Assignment :: From the data that follows, print exactly the lines starting at the one containing "match policy with" and ending at the one containing "(total < u64_MAX)%Z"; include both of them and nothing more.

Exercise inputs ::
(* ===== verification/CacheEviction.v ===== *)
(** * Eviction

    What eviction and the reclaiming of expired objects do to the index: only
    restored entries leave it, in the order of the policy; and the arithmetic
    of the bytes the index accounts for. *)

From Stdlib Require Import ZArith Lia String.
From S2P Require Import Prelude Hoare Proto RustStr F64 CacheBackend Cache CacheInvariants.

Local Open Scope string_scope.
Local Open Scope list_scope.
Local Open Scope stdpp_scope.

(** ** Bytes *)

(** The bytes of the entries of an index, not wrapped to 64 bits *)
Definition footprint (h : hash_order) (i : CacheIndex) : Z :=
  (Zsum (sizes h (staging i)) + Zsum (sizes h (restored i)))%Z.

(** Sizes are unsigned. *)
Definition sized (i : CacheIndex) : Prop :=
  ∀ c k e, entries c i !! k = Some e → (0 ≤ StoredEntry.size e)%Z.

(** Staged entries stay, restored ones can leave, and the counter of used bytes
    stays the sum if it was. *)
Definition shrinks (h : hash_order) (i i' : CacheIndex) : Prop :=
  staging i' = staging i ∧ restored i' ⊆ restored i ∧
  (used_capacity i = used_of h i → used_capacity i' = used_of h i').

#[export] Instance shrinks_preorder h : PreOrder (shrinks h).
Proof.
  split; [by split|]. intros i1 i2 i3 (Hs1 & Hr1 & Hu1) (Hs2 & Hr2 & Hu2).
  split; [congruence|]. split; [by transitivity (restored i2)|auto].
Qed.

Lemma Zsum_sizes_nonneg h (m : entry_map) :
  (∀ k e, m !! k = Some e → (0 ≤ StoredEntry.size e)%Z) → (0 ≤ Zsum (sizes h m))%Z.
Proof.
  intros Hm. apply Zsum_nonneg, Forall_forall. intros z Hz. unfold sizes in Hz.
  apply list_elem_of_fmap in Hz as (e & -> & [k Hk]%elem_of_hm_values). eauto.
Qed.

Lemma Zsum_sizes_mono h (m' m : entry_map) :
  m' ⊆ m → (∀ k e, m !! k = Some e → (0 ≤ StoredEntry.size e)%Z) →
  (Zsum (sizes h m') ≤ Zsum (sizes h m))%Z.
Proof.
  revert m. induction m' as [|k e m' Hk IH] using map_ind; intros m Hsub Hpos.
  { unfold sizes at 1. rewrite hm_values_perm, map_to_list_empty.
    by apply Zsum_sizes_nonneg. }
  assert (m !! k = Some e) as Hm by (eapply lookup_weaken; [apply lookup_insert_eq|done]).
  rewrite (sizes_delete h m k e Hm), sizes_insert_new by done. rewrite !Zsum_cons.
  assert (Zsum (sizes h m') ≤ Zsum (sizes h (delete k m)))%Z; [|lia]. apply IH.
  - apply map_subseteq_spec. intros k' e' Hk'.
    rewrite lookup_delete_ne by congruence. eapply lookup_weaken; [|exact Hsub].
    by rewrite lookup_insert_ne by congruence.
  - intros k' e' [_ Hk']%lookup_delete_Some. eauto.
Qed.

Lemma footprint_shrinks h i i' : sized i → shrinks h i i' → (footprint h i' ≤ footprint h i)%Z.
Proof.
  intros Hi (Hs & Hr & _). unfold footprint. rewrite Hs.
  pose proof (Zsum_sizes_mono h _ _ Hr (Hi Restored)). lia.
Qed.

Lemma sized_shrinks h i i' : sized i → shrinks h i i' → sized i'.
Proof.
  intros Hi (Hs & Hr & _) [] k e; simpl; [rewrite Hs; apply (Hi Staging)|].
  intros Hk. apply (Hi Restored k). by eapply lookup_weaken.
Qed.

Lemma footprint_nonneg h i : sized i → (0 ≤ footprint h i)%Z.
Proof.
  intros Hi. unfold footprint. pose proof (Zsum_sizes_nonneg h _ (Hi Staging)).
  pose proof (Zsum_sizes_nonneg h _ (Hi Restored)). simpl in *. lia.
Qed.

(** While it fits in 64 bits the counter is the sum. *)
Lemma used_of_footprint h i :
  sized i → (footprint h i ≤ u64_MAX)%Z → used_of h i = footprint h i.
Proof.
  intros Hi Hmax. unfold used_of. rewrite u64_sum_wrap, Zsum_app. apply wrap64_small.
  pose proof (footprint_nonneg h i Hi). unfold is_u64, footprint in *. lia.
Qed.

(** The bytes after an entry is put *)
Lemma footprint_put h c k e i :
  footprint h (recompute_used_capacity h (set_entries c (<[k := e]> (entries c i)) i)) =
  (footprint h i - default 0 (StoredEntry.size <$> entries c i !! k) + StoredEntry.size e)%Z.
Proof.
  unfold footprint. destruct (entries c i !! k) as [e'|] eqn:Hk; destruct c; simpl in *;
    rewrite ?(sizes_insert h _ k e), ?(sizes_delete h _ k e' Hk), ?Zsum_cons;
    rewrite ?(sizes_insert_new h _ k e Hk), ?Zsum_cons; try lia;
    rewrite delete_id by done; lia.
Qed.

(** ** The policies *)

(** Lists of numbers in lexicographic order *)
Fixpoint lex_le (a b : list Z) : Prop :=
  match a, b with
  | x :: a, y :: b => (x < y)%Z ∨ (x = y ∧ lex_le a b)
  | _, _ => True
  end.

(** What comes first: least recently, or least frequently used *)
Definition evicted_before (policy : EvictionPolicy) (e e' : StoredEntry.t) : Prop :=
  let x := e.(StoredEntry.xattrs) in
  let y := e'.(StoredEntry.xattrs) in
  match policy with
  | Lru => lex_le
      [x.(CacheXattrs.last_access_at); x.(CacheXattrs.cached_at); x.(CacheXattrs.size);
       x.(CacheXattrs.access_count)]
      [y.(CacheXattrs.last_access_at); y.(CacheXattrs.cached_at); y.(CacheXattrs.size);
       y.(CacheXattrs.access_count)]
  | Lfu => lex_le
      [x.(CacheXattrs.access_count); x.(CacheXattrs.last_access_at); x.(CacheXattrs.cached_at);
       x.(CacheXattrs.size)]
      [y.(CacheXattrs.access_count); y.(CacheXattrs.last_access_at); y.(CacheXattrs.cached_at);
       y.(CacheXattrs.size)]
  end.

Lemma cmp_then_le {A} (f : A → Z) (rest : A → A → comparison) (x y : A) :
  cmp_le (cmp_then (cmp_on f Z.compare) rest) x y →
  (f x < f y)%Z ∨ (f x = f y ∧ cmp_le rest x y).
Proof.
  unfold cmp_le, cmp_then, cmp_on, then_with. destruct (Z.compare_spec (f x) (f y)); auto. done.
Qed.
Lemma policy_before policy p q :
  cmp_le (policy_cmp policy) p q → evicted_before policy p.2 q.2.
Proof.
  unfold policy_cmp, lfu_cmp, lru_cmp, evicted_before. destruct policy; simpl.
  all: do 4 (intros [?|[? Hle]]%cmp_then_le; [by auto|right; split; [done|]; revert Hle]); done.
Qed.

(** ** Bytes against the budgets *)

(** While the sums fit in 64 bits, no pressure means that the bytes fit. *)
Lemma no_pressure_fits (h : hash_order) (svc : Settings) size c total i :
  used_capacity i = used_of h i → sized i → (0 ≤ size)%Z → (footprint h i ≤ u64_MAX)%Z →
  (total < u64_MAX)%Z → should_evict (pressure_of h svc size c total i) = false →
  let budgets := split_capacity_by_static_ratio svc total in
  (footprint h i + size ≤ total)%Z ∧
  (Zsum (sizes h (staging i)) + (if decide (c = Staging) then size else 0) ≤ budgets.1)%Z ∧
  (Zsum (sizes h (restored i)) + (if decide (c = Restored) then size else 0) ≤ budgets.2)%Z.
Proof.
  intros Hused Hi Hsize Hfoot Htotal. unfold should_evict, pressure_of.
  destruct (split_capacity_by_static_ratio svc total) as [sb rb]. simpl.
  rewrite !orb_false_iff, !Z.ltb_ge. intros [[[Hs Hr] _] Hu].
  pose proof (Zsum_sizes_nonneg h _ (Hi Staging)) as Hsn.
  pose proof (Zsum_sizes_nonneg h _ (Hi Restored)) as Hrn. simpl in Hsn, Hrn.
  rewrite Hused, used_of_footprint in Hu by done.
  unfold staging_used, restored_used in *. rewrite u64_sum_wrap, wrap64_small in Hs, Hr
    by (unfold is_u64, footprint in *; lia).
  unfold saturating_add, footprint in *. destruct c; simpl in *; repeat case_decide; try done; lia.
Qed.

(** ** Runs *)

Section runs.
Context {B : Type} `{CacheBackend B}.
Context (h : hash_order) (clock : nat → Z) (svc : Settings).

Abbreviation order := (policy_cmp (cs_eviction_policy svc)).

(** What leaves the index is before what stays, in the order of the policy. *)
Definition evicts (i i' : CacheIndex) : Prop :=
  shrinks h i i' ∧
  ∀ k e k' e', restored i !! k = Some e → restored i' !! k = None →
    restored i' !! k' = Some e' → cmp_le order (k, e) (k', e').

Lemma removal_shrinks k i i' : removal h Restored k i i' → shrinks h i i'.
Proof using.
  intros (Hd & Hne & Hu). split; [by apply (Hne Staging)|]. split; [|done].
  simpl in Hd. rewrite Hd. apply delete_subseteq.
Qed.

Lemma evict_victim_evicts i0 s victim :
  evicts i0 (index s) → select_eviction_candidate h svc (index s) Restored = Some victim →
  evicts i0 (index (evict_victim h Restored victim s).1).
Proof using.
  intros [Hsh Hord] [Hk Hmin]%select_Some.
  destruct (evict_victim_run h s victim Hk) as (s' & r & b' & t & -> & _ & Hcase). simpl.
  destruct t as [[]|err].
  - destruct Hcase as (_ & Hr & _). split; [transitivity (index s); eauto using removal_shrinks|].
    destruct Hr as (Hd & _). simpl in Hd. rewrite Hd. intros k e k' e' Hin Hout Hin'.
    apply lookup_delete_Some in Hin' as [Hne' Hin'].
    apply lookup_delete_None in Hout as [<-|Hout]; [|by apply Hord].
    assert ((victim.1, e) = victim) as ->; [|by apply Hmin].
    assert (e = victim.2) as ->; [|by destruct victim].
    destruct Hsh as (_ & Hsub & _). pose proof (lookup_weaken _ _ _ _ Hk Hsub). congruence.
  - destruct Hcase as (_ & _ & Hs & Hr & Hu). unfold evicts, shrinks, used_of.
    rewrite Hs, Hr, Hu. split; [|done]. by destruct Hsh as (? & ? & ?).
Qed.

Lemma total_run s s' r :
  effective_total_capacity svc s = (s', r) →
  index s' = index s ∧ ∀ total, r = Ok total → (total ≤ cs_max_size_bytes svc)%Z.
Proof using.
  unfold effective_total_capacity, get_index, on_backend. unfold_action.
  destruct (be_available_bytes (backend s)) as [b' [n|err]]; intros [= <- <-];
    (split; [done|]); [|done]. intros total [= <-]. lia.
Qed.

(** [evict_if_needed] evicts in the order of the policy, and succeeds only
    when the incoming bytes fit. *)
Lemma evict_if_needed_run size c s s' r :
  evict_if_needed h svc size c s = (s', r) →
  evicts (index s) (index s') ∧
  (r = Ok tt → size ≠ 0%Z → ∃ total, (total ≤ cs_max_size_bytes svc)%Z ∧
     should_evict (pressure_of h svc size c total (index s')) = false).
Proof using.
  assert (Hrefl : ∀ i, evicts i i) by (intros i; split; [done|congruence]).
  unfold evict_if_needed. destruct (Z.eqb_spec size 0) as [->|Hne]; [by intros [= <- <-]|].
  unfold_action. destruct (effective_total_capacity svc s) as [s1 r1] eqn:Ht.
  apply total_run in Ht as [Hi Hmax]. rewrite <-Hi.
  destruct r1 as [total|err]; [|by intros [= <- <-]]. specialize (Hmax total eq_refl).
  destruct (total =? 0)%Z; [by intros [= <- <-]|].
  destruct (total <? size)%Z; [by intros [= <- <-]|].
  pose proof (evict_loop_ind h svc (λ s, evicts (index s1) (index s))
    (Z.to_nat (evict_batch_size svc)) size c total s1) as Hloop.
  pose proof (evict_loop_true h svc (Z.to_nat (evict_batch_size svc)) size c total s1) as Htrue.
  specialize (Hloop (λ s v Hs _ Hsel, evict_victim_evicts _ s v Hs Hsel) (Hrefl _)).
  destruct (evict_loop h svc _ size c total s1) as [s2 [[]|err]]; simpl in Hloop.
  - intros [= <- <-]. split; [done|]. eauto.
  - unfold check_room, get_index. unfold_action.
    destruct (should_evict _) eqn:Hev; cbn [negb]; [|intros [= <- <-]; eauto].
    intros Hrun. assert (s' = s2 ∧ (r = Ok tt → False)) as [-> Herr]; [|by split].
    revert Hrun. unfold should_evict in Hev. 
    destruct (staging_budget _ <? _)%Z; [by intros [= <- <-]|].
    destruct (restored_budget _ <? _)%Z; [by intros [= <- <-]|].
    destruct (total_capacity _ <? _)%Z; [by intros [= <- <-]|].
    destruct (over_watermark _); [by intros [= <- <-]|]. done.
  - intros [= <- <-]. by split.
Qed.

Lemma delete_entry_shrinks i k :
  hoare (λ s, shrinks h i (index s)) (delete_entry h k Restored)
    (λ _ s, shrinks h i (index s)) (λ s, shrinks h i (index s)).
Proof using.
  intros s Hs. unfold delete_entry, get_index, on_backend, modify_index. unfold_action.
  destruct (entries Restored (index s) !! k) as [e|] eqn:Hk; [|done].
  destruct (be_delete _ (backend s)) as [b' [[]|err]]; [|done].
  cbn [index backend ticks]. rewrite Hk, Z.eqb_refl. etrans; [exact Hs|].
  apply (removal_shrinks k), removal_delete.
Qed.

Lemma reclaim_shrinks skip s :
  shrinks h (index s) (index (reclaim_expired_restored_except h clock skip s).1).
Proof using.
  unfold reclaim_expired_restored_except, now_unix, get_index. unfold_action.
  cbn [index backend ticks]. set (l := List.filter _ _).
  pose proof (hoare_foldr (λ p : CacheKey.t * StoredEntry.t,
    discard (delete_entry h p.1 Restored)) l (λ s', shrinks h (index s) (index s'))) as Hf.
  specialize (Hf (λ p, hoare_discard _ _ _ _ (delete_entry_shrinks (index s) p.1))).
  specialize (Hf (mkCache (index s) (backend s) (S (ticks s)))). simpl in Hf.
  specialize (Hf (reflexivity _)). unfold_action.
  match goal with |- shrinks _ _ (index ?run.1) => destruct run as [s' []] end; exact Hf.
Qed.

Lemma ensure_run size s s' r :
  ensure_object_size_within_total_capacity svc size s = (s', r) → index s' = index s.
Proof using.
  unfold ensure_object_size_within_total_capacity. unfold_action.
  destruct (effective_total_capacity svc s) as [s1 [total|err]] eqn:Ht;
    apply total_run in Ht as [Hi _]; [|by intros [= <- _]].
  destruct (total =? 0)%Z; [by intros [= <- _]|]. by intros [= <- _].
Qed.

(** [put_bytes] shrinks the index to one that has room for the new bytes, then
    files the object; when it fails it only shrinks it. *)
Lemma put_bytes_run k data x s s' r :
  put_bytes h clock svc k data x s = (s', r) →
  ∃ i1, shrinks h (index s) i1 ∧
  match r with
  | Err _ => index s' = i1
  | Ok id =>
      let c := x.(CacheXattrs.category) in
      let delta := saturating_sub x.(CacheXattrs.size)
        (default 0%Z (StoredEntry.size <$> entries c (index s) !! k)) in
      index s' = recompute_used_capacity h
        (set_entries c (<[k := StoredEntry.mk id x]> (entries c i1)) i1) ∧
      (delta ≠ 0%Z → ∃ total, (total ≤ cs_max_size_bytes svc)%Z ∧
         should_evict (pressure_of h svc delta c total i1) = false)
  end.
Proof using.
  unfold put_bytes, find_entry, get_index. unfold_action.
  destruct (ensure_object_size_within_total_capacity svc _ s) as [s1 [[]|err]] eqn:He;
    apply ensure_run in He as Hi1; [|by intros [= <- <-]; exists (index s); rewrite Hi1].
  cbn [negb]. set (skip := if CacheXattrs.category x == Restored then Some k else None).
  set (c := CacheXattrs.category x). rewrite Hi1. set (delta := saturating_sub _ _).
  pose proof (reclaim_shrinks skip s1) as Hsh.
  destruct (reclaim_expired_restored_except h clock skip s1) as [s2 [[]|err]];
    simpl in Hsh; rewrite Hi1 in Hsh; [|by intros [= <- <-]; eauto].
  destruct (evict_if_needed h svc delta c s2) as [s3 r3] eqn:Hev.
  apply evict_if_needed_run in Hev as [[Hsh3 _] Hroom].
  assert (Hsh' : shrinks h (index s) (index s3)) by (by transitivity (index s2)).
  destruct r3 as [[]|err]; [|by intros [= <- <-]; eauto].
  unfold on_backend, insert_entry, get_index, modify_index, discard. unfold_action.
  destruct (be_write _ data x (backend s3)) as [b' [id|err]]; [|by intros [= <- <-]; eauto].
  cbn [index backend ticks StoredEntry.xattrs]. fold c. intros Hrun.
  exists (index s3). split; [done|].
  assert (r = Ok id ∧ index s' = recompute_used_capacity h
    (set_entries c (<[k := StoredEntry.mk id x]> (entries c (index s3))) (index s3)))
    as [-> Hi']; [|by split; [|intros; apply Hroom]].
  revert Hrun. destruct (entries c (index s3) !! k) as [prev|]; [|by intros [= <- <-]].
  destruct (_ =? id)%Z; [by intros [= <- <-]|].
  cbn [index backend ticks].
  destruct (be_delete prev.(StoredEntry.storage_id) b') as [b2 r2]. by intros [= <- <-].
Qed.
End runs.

* * *

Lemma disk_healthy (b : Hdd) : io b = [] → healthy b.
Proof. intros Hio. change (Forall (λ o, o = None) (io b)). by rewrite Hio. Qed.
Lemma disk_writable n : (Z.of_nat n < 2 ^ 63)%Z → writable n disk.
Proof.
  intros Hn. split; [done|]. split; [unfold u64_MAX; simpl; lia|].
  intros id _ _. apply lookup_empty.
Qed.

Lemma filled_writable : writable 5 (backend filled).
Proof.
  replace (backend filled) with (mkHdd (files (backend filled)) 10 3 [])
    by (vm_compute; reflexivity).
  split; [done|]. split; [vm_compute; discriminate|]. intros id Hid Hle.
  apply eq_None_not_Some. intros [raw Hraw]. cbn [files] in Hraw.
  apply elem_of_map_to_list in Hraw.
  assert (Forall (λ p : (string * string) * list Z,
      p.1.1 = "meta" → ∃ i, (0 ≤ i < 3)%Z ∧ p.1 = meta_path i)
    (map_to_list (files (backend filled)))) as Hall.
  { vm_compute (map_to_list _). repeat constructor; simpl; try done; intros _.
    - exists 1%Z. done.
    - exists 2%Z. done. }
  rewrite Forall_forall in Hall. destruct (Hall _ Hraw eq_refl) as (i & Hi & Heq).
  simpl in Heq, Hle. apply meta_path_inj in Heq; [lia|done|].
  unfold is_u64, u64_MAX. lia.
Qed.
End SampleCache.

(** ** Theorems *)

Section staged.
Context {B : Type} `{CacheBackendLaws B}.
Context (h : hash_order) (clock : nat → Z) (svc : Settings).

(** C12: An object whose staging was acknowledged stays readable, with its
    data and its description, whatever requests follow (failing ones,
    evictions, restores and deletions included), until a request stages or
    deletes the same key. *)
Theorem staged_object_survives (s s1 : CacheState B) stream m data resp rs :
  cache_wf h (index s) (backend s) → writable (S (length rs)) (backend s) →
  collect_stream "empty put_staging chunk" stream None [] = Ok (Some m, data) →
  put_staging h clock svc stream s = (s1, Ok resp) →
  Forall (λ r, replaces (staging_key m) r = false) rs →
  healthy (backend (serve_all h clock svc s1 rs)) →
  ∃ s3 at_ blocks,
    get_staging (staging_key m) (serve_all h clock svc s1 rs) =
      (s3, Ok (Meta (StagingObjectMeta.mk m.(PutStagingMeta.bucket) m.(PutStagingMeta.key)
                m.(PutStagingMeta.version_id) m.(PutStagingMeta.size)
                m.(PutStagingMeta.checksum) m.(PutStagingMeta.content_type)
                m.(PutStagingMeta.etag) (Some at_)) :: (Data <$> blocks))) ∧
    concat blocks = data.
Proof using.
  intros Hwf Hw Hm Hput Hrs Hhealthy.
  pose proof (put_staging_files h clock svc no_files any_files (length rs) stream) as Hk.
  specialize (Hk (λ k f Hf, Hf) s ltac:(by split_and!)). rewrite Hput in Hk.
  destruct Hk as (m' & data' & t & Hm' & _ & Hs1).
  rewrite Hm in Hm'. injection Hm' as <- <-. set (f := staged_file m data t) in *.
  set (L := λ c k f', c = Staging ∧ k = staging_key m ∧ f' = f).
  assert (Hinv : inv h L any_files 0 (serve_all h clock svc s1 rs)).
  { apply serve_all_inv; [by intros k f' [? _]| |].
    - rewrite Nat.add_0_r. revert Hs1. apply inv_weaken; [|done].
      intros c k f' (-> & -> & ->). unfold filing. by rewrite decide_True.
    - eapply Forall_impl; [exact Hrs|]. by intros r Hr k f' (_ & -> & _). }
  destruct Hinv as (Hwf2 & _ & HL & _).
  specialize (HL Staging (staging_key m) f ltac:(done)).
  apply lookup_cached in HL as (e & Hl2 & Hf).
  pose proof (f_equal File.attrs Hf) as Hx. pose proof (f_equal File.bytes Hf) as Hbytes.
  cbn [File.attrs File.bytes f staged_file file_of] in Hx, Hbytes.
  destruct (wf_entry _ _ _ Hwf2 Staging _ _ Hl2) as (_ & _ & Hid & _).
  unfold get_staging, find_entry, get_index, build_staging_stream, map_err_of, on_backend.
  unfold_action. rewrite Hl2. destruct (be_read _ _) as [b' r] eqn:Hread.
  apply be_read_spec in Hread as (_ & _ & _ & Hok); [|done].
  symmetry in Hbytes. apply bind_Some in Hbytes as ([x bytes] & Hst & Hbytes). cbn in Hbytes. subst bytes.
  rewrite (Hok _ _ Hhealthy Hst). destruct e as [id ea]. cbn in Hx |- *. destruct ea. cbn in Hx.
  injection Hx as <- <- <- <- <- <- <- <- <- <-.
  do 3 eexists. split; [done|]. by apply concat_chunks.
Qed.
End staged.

Response area ::
  match policy with
  | Lru => lex_le
      [x.(CacheXattrs.last_access_at); x.(CacheXattrs.cached_at); x.(CacheXattrs.size);
       x.(CacheXattrs.access_count)]
      [y.(CacheXattrs.last_access_at); y.(CacheXattrs.cached_at); y.(CacheXattrs.size);
       y.(CacheXattrs.access_count)]
  | Lfu => lex_le
      [x.(CacheXattrs.access_count); x.(CacheXattrs.last_access_at); x.(CacheXattrs.cached_at);
       x.(CacheXattrs.size)]
      [y.(CacheXattrs.access_count); y.(CacheXattrs.last_access_at); y.(CacheXattrs.cached_at);
       y.(CacheXattrs.size)]
  end.

Lemma cmp_then_le {A} (f : A → Z) (rest : A → A → comparison) (x y : A) :
  cmp_le (cmp_then (cmp_on f Z.compare) rest) x y →
  (f x < f y)%Z ∨ (f x = f y ∧ cmp_le rest x y).
Proof.
  unfold cmp_le, cmp_then, cmp_on, then_with. destruct (Z.compare_spec (f x) (f y)); auto. done.
Qed.
Lemma policy_before policy p q :
  cmp_le (policy_cmp policy) p q → evicted_before policy p.2 q.2.
Proof.
  unfold policy_cmp, lfu_cmp, lru_cmp, evicted_before. destruct policy; simpl.
  all: do 4 (intros [?|[? Hle]]%cmp_then_le; [by auto|right; split; [done|]; revert Hle]); done.
Qed.

(** ** Bytes against the budgets *)

(** While the sums fit in 64 bits, no pressure means that the bytes fit. *)
Lemma no_pressure_fits (h : hash_order) (svc : Settings) size c total i :
  used_capacity i = used_of h i → sized i → (0 ≤ size)%Z → (footprint h i ≤ u64_MAX)%Z →
  (total < u64_MAX)%Z → should_evict (pressure_of h svc size c total i) = false →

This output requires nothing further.